Unter bestimmten Umständen können Infektionen aerosolisiert und in die Luft abgegeben werden. Hantavirus von Nagetieren kann vernebelt werden, indem zum Beispiel Staubsäcke von Mäusen oder Anthrax-Sporen abgesaugt werden, wenn sie in Pulvern vorliegen. Pocken war - aber wurde ausgerottet. Tularämie kann von zB Kaninchen vernichtet werden, wenn ein Rasenmäher ein Nest zerstört.

Wenn Gesundheitsdienstleister Verfahren anwenden, die feine Tröpfchen aus infektiösem Material - wie die Intubation eines Grippepatienten - erzeugen können, können sie vorbeugende Atemschutzmasken und Schutzbrillen tragen, selbst wenn die Influenza weitestgehend durch nicht aerosolisierte Tröpfchen verbreitet wird . Die CDC hatte auch empfohlen, spezielle Masken für H1N1 im Jahr 2009 zu verwenden.

Andere Krankheiten

Andere Infektionen können auf verschiedene Arten verbreitet werden. Einige erfordern möglicherweise mehrere Formen des Schutzes. Enterovirus erfordert Vorsichtsmaßnahmen für Tropfen und Kontakt; Ebola macht das auch, aber es braucht auch umfassendere und narrensichere Kontaktvorkehrungen.
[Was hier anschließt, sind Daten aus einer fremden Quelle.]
(** * The Mininet smart-campus experiment controller

    A shallow embedding of [mininet_smart_campus_experiment.py]
    (class [MininetSmartCampusExperiment]) and the properties of its
    constructor, of [setup_topology], of [run_experiment] and of
    [setup_seismic_test].

    Conventions of the embedding:
    - Python integers are [Z]; [str] values are [string], compared
      bytewise as Python 2 does;
    - a Python exception is a constructor of [exn]; code that may raise
      returns a [result];
    - the emulated network, the process table, the wall clock and the log
      are fields of an explicit [world] threaded through a state and
      exception monad [M];
    - everything outside the file (the topology model, the controller
      adapter, the constants of [config.py]) is a field of a record that
      the functions take as an argument. *)

From Stdlib Require Import ZArith Lia Bool Ascii.
From Stdlib Require Import DecimalString DecimalN.
From Stdlib Require HexadecimalString HexadecimalN.
From stdpp Require Import base option list list_numbers sorting gmap strings pretty.

Local Open Scope string_scope.
Local Open Scope list_scope.
Local Open Scope Z_scope.

(** ** Exceptions and results *)

Inductive exn : Type :=
  | IndexError
  | KeyError (key : string)
  | AttributeError
  | TypeError
  | ValueError
  | NotImplementedError
  | AssertionError
  | AddressValueError
  | NoPath
  | IOError
  | ZeroDivisionError
  | Exception.

(** [Timeout] is the outcome of a loop whose fuel ran out: the model of a
    loop that is still running. *)
Inductive result (A : Type) : Type :=
  | Ok (a : A)
  | Raise (e : exn)
  | Timeout.
Arguments Ok {A} a.
Arguments Raise {A} e.
Arguments Timeout {A}.

#[global] Instance exn_eq_dec : EqDecision exn.
Proof. solve_decision. Defined.

Definition is_ok {A} (r : result A) : bool :=
  match r with Ok _ => true | _ => false end.

(** A list comprehension whose element expression may raise: the first
    exception aborts the whole comprehension. *)
Fixpoint comprehension {A B} (f : A -> result B) (l : list A) : result (list B) :=
  match l with
  | [] => Ok []
  | x :: l' =>
      match f x with
      | Ok y =>
          match comprehension f l' with
          | Ok ys => Ok (y :: ys)
          | Raise e => Raise e
          | Timeout => Timeout
          end
      | Raise e => Raise e
      | Timeout => Timeout
      end
  end.

(** [range(n)] of Python 2: the list [0, ..., n-1], empty when [n <= 0]. *)
Definition py_range (n : Z) : list Z := seqZ 0 n.

(** ** IPv4 addresses ([ipaddress.IPv4Address]) *)

Module IPv4.

Definition ALL_ONES : Z := 2 ^ 32 - 1.

(** An address is its integer; the constructor refuses integers outside
    [0, 2^32 - 1] with [AddressValueError] ([_check_int_address]). *)
Record IPv4Address : Type := { ip_int : Z }.

Definition of_int (z : Z) : result IPv4Address :=
  if (z <? 0) || (ALL_ONES <? z) then Raise AddressValueError
  else Ok {| ip_int := z |}.

(** [__add__]: [self.__class__(int(self) + other)]. *)
Definition add (a : IPv4Address) (i : Z) : result IPv4Address :=
  of_int (ip_int a + i).

Definition octet_str (n : Z) : string :=
  NilEmpty.string_of_uint (N.to_uint (Z.to_N n)).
Andere werden normalerweise nicht innerhalb von Krankenhäusern verbreitet, können aber sein. Sichere Nadeltechniken und Bluttransfusionen sind erforderlich, um durch Blut übertragbare Infektionen, wie HIV und Hepatitis B, aber auch bei vektorübertragenen Infektionen zu vermeiden. Ebenso sollten solche vektorübertragenen Infektionen, falls sie vorherrschen, zu Bettnetzen oder anderen Vorkehrungen führen, wie zum Beispiel in für Malaria anfälligen Gebieten, um Miniausbrüche bei Patienten und Personal zu vermeiden, die zusammen gruppiert sind.

Noch andere Krankheiten können sich durch Mittel verbreiten, die nicht mit direkter Patientenversorgung verbunden sind.